== Exercise description ==
Using the listing below, print exactly everything from the line with "Lemma traced_ctx_done : traced ctx_done." down to the line with "#[local] Hint Resolve traced_new_marker", both included, and nothing more.

== Supplied data ==
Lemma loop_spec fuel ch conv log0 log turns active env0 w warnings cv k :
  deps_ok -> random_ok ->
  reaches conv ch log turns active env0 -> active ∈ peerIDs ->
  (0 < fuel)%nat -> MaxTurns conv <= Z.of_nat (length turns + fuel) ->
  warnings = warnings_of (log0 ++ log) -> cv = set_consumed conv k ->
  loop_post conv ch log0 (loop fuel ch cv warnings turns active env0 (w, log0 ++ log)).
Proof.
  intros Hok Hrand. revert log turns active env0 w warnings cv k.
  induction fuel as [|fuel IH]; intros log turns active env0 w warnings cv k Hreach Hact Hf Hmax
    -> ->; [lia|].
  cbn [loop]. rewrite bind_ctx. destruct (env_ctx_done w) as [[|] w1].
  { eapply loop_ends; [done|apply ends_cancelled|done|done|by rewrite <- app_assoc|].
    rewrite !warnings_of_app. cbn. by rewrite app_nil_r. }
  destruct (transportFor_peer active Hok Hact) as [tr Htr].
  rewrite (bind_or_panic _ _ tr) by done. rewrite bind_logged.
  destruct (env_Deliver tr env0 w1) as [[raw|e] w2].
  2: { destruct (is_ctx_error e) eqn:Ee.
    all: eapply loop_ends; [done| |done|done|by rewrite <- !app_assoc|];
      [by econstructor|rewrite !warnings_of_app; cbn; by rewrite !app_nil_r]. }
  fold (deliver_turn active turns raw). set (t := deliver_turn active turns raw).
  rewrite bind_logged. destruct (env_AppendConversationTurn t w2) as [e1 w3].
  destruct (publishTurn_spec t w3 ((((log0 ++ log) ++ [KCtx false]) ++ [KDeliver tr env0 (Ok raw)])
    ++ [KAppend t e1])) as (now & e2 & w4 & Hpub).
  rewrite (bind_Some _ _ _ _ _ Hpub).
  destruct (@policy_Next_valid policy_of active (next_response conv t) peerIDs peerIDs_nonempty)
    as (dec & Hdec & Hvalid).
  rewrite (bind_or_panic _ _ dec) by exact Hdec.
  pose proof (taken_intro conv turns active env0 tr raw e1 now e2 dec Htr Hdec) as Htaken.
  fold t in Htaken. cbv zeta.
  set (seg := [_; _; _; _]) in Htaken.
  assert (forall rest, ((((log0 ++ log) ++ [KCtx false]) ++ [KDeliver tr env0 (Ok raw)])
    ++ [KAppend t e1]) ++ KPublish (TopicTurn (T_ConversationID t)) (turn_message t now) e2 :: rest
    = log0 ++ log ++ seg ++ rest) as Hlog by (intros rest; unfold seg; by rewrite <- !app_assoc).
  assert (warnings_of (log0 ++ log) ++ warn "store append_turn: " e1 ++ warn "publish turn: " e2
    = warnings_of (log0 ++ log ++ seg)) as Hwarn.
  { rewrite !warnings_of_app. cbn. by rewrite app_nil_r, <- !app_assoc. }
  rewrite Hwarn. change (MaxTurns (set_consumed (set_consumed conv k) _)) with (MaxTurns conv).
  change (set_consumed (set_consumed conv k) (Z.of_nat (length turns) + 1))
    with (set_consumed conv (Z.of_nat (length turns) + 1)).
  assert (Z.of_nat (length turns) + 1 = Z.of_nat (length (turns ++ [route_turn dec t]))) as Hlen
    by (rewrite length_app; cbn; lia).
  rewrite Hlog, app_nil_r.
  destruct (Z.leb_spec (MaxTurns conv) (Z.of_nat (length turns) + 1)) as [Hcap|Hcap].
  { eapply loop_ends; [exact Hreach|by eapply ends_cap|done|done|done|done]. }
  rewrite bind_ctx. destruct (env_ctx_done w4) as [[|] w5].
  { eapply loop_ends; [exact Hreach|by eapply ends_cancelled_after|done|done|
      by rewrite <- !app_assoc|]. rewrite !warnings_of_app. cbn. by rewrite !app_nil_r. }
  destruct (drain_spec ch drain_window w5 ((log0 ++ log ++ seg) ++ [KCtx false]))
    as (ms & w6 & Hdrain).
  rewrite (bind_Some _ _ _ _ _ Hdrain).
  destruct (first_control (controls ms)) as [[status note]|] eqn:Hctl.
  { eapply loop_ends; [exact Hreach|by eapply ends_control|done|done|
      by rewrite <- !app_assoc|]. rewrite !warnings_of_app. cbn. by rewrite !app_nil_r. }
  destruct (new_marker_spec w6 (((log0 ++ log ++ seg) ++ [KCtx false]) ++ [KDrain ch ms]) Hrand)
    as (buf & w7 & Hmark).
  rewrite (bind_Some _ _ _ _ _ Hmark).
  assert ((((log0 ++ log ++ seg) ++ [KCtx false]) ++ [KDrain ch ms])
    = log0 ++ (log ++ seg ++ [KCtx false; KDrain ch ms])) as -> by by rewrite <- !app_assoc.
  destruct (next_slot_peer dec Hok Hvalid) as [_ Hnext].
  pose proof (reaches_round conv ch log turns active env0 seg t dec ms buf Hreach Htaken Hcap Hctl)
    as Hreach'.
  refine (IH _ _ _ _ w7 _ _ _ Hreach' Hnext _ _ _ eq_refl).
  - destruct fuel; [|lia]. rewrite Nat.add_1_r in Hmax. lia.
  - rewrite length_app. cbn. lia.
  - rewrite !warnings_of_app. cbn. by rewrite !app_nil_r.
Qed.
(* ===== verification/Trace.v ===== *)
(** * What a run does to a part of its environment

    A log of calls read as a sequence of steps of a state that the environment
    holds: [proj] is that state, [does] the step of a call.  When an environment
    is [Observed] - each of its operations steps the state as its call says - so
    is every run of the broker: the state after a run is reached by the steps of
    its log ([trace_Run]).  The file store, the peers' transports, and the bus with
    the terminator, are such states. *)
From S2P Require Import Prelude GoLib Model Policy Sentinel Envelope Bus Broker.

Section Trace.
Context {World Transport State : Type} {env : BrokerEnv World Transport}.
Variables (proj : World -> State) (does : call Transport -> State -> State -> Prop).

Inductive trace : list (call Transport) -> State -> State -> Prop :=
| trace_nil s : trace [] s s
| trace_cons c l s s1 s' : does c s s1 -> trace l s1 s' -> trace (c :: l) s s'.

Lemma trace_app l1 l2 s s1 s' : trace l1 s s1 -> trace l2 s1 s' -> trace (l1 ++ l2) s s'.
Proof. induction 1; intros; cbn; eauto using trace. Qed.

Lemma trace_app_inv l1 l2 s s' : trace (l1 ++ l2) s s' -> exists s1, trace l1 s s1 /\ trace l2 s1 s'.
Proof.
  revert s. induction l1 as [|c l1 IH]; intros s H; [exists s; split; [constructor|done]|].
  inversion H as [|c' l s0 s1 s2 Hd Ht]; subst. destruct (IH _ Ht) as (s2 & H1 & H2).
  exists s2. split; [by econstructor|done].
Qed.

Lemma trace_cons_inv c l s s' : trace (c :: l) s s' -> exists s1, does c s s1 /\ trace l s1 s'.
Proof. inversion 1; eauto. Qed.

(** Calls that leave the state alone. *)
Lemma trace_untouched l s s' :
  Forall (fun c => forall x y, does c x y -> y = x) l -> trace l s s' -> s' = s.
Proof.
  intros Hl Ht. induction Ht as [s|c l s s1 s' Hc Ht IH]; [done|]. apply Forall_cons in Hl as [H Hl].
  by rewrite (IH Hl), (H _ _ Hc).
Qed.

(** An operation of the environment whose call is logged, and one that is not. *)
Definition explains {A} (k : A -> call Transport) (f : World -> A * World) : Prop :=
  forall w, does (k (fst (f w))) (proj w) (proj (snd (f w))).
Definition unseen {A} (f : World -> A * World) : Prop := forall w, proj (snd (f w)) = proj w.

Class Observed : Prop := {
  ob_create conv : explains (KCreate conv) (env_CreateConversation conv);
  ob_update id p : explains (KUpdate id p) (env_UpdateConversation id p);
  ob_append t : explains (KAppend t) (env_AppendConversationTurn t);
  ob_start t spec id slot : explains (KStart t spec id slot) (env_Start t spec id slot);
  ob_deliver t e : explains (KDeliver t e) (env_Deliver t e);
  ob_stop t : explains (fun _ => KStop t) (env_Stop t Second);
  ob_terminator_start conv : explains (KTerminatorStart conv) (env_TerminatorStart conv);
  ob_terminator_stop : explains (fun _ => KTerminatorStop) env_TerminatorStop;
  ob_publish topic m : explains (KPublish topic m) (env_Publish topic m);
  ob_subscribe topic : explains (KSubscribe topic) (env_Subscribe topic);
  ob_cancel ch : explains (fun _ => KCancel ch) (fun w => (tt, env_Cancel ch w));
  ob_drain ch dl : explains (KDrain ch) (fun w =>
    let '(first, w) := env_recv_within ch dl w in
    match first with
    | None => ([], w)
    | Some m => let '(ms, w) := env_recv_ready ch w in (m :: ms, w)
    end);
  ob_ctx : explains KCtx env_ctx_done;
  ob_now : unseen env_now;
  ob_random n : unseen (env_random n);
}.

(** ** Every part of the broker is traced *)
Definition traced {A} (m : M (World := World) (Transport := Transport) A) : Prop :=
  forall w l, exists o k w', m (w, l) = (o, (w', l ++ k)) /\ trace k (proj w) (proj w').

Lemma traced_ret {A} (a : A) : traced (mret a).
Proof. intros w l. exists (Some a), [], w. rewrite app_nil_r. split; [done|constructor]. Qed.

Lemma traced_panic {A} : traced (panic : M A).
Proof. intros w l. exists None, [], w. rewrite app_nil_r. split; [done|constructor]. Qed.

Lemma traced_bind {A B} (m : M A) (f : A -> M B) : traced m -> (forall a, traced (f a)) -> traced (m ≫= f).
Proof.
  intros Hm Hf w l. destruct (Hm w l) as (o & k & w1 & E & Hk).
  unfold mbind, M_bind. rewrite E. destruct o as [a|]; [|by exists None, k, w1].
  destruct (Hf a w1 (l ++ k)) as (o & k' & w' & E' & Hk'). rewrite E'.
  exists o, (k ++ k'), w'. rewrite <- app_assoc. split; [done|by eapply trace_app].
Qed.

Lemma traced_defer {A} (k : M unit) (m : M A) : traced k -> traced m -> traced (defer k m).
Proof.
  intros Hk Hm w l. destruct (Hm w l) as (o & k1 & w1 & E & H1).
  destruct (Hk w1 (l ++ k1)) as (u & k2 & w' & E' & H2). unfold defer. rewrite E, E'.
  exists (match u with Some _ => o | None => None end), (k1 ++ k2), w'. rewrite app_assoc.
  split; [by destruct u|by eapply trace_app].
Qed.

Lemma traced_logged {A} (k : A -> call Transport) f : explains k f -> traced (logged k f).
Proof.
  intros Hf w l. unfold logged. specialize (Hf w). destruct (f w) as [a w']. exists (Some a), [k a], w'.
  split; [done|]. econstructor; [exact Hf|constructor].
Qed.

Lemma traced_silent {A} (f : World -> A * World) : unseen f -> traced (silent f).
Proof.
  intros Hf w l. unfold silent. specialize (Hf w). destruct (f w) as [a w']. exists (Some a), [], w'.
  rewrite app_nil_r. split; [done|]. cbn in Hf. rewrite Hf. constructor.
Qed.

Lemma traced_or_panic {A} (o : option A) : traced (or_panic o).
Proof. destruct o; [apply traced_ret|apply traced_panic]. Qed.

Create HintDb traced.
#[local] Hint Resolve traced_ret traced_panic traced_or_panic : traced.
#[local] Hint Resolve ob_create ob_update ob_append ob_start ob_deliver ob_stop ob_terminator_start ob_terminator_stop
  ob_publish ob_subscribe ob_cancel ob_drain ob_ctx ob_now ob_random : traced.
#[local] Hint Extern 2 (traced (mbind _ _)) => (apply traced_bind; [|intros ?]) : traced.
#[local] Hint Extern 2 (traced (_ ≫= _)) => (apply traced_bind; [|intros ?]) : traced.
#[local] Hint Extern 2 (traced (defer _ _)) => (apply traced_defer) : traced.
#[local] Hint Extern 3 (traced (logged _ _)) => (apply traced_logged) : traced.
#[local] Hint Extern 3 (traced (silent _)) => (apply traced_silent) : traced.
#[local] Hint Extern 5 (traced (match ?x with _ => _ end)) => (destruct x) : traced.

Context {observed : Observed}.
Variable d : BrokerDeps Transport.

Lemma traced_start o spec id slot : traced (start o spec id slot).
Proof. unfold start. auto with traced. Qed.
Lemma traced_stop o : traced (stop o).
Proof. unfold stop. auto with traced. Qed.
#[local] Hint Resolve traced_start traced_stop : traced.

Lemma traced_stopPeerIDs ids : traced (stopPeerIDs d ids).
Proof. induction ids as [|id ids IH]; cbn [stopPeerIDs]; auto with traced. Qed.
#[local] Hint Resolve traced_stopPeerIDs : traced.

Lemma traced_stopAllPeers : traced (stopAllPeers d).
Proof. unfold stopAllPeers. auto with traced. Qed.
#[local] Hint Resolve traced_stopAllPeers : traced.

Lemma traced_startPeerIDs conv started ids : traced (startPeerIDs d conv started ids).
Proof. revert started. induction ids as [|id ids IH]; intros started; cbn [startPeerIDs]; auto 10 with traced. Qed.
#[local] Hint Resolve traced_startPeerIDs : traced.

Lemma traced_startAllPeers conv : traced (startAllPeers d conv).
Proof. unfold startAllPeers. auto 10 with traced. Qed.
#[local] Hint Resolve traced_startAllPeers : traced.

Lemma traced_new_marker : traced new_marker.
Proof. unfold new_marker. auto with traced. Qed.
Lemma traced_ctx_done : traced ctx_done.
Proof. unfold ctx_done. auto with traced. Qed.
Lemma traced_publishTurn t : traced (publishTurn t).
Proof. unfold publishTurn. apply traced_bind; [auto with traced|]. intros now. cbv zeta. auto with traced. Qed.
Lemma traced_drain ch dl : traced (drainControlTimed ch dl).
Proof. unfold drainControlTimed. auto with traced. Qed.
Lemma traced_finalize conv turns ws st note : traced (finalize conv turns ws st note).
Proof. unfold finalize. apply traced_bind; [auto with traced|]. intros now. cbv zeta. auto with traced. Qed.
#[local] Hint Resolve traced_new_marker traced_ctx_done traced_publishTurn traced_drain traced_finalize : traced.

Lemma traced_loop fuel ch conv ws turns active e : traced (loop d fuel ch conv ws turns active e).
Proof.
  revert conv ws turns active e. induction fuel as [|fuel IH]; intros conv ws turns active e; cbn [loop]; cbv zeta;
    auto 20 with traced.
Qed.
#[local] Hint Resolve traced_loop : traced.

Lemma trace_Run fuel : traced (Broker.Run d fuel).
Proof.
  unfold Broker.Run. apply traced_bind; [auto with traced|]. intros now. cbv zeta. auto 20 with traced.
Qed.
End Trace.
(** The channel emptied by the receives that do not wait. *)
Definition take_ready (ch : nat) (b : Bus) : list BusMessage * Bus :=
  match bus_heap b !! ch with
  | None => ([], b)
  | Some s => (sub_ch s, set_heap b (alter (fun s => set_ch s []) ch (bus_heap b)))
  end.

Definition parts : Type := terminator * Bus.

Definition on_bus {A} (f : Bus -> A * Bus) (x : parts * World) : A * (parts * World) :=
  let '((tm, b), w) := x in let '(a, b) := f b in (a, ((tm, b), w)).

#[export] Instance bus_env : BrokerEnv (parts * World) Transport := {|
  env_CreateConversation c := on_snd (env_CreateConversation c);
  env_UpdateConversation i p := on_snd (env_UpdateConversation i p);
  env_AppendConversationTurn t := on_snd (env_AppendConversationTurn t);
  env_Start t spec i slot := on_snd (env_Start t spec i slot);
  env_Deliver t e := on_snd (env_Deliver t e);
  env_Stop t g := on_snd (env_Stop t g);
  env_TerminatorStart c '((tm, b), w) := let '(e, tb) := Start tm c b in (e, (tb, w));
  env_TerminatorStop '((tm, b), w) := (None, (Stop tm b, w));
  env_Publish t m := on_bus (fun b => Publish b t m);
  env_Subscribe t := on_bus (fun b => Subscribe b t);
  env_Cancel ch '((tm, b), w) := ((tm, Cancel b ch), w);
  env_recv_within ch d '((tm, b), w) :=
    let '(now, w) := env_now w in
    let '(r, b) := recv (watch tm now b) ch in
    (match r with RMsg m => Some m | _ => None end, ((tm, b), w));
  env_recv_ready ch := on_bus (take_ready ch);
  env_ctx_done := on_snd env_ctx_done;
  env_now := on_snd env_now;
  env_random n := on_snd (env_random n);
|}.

== Exercise result ==
Lemma traced_ctx_done : traced ctx_done.
Proof. unfold ctx_done. auto with traced. Qed.
Lemma traced_publishTurn t : traced (publishTurn t).
Proof. unfold publishTurn. apply traced_bind; [auto with traced|]. intros now. cbv zeta. auto with traced. Qed.
Lemma traced_drain ch dl : traced (drainControlTimed ch dl).
Proof. unfold drainControlTimed. auto with traced. Qed.
Lemma traced_finalize conv turns ws st note : traced (finalize conv turns ws st note).
Proof. unfold finalize. apply traced_bind; [auto with traced|]. intros now. cbv zeta. auto with traced. Qed.
#[local] Hint Resolve traced_new_marker traced_ctx_done traced_publishTurn traced_drain traced_finalize : traced.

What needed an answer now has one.